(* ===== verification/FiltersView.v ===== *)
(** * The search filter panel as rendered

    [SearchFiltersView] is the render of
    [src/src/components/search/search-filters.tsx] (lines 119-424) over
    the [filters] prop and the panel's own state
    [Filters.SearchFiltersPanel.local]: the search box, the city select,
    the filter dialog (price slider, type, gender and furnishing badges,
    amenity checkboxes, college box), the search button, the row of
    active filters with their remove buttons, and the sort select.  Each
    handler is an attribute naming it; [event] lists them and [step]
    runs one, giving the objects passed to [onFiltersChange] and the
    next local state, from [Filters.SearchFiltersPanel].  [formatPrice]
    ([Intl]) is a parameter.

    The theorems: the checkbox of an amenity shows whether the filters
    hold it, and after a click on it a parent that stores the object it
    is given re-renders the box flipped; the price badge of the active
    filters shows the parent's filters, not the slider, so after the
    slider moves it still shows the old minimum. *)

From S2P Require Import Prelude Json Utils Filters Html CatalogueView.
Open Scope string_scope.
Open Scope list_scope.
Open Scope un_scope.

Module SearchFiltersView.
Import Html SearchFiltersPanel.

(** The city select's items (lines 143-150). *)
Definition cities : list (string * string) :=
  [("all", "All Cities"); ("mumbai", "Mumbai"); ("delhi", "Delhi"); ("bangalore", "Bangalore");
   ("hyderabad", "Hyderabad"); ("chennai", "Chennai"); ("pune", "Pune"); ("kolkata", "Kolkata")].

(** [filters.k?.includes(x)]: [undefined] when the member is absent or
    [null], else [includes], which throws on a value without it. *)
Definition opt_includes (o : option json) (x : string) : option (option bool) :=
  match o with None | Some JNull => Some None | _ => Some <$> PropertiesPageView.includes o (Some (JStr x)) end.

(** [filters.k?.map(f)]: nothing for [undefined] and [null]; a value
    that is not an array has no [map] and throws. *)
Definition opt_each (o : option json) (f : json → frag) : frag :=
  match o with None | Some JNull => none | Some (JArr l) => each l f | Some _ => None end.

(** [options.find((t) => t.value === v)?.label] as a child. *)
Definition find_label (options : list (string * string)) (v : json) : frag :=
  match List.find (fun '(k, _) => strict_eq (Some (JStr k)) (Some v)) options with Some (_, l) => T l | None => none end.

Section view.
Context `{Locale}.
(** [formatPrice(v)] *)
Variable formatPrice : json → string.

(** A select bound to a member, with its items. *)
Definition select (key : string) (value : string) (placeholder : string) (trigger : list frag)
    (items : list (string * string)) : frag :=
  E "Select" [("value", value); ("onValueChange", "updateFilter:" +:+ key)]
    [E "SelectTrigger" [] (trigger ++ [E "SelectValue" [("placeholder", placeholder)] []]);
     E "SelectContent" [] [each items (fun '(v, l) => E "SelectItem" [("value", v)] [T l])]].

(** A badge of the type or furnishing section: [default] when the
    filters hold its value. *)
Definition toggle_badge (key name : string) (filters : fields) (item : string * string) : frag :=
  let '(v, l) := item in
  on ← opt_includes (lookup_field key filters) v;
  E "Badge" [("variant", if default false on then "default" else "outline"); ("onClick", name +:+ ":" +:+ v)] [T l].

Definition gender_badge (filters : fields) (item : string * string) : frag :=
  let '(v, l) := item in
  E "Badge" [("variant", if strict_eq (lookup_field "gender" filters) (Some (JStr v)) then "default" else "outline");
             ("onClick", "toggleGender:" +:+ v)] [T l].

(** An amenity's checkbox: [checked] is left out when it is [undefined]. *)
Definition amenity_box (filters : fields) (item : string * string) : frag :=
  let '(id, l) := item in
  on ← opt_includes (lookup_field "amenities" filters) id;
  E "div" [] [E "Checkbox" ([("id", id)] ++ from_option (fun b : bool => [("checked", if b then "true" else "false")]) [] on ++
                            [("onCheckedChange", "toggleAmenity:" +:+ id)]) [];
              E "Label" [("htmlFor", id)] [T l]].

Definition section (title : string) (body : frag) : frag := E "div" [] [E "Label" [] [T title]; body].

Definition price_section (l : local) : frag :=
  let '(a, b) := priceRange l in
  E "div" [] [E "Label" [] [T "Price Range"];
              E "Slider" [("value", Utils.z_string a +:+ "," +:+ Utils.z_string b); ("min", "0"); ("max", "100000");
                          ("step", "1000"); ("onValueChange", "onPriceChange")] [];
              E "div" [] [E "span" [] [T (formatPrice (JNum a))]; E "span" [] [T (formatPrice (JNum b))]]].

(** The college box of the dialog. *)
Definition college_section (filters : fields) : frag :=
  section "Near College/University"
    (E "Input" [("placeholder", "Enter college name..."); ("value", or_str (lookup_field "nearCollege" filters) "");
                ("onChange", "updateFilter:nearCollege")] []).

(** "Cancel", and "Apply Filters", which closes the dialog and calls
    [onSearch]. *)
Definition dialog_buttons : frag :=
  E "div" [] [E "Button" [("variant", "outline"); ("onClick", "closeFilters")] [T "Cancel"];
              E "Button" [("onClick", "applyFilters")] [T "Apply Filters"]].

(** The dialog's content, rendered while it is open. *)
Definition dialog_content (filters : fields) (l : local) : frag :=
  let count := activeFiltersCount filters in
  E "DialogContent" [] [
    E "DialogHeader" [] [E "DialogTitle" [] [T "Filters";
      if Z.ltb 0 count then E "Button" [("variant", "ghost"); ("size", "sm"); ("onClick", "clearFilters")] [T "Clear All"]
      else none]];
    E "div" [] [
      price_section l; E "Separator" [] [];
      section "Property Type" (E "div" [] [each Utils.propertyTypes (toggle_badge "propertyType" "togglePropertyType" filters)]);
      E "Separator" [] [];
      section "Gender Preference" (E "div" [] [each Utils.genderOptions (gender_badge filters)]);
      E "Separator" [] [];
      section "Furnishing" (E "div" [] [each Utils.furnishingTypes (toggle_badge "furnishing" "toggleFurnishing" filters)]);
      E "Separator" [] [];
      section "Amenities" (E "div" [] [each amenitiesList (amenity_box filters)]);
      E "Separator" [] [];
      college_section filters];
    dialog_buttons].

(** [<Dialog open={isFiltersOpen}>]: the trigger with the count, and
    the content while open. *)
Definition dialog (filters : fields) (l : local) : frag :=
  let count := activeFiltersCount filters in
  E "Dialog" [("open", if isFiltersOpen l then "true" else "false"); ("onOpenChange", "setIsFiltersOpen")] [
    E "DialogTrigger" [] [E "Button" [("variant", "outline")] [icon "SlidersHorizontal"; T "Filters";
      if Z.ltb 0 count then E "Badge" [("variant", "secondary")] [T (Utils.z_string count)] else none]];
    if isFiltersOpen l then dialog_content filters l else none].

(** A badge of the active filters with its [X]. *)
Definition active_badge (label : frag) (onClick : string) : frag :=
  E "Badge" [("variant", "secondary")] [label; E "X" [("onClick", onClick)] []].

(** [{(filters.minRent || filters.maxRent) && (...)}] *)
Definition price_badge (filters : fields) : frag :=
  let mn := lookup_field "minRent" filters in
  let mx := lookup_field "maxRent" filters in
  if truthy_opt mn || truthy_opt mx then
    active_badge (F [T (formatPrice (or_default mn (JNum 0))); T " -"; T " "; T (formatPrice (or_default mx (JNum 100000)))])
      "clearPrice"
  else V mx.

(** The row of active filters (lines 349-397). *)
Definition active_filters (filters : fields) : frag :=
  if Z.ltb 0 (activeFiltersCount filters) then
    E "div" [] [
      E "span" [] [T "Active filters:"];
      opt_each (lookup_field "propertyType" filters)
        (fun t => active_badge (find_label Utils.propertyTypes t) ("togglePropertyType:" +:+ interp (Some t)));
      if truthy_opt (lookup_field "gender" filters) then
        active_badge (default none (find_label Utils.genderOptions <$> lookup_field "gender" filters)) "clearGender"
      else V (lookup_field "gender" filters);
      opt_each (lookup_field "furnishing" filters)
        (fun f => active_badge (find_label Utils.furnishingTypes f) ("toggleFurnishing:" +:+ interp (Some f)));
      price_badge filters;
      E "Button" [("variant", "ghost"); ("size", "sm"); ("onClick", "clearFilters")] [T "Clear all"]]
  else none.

■ ■ ■ ■

§ Your objective:
Would you please return all lines of the data that include the word "isFiltersOpen"?

§ Answer to the exercise:
(** [<Dialog open={isFiltersOpen}>]: the trigger with the count, and
  E "Dialog" [("open", if isFiltersOpen l then "true" else "false"); ("onOpenChange", "setIsFiltersOpen")] [
    if isFiltersOpen l then dialog_content filters l else none].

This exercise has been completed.